** Available data follows **

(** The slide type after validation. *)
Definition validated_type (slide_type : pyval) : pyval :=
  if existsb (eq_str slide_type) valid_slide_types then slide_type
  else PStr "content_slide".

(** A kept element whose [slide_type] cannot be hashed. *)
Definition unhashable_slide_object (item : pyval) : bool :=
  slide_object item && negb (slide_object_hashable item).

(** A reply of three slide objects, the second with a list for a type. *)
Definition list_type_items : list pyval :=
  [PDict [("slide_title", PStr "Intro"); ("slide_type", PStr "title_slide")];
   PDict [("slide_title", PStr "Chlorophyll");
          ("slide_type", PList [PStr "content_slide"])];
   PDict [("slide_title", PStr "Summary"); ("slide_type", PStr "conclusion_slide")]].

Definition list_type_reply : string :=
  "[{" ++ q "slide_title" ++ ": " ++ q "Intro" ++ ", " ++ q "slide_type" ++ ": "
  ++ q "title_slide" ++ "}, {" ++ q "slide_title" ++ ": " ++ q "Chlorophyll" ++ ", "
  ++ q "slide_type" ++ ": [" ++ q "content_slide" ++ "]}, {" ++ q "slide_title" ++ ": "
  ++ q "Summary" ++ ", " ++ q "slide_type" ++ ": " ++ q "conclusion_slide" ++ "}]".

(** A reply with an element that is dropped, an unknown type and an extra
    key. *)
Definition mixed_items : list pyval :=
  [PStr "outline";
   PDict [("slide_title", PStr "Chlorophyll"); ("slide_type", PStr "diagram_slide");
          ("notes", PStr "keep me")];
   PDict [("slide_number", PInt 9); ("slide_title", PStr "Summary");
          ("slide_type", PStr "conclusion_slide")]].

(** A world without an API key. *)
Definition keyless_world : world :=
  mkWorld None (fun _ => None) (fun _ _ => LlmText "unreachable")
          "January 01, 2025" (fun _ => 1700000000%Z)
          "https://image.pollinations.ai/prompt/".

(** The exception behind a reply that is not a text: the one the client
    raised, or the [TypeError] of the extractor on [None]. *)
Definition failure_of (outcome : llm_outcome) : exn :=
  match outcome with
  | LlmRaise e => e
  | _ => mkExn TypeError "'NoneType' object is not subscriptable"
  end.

** End of Available data **

# [Action item]
Retype the material in full. Each word must match.

# [Result of the exercise]
(** The slide type after validation. *)
Definition validated_type (slide_type : pyval) : pyval :=
  if existsb (eq_str slide_type) valid_slide_types then slide_type
  else PStr "content_slide".

(** A kept element whose [slide_type] cannot be hashed. *)
Definition unhashable_slide_object (item : pyval) : bool :=
  slide_object item && negb (slide_object_hashable item).

(** A reply of three slide objects, the second with a list for a type. *)
Definition list_type_items : list pyval :=
  [PDict [("slide_title", PStr "Intro"); ("slide_type", PStr "title_slide")];
   PDict [("slide_title", PStr "Chlorophyll");
          ("slide_type", PList [PStr "content_slide"])];
   PDict [("slide_title", PStr "Summary"); ("slide_type", PStr "conclusion_slide")]].

Definition list_type_reply : string :=
  "[{" ++ q "slide_title" ++ ": " ++ q "Intro" ++ ", " ++ q "slide_type" ++ ": "
  ++ q "title_slide" ++ "}, {" ++ q "slide_title" ++ ": " ++ q "Chlorophyll" ++ ", "
  ++ q "slide_type" ++ ": [" ++ q "content_slide" ++ "]}, {" ++ q "slide_title" ++ ": "
  ++ q "Summary" ++ ", " ++ q "slide_type" ++ ": " ++ q "conclusion_slide" ++ "}]".

(** A reply with an element that is dropped, an unknown type and an extra
    key. *)
Definition mixed_items : list pyval :=
  [PStr "outline";
   PDict [("slide_title", PStr "Chlorophyll"); ("slide_type", PStr "diagram_slide");
          ("notes", PStr "keep me")];
   PDict [("slide_number", PInt 9); ("slide_title", PStr "Summary");
          ("slide_type", PStr "conclusion_slide")]].

(** A world without an API key. *)
Definition keyless_world : world :=
  mkWorld None (fun _ => None) (fun _ _ => LlmText "unreachable")
          "January 01, 2025" (fun _ => 1700000000%Z)
          "https://image.pollinations.ai/prompt/".

(** The exception behind a reply that is not a text: the one the client
    raised, or the [TypeError] of the extractor on [None]. *)
Definition failure_of (outcome : llm_outcome) : exn :=
  match outcome with
  | LlmRaise e => e
  | _ => mkExn TypeError "'NoneType' object is not subscriptable"
  end.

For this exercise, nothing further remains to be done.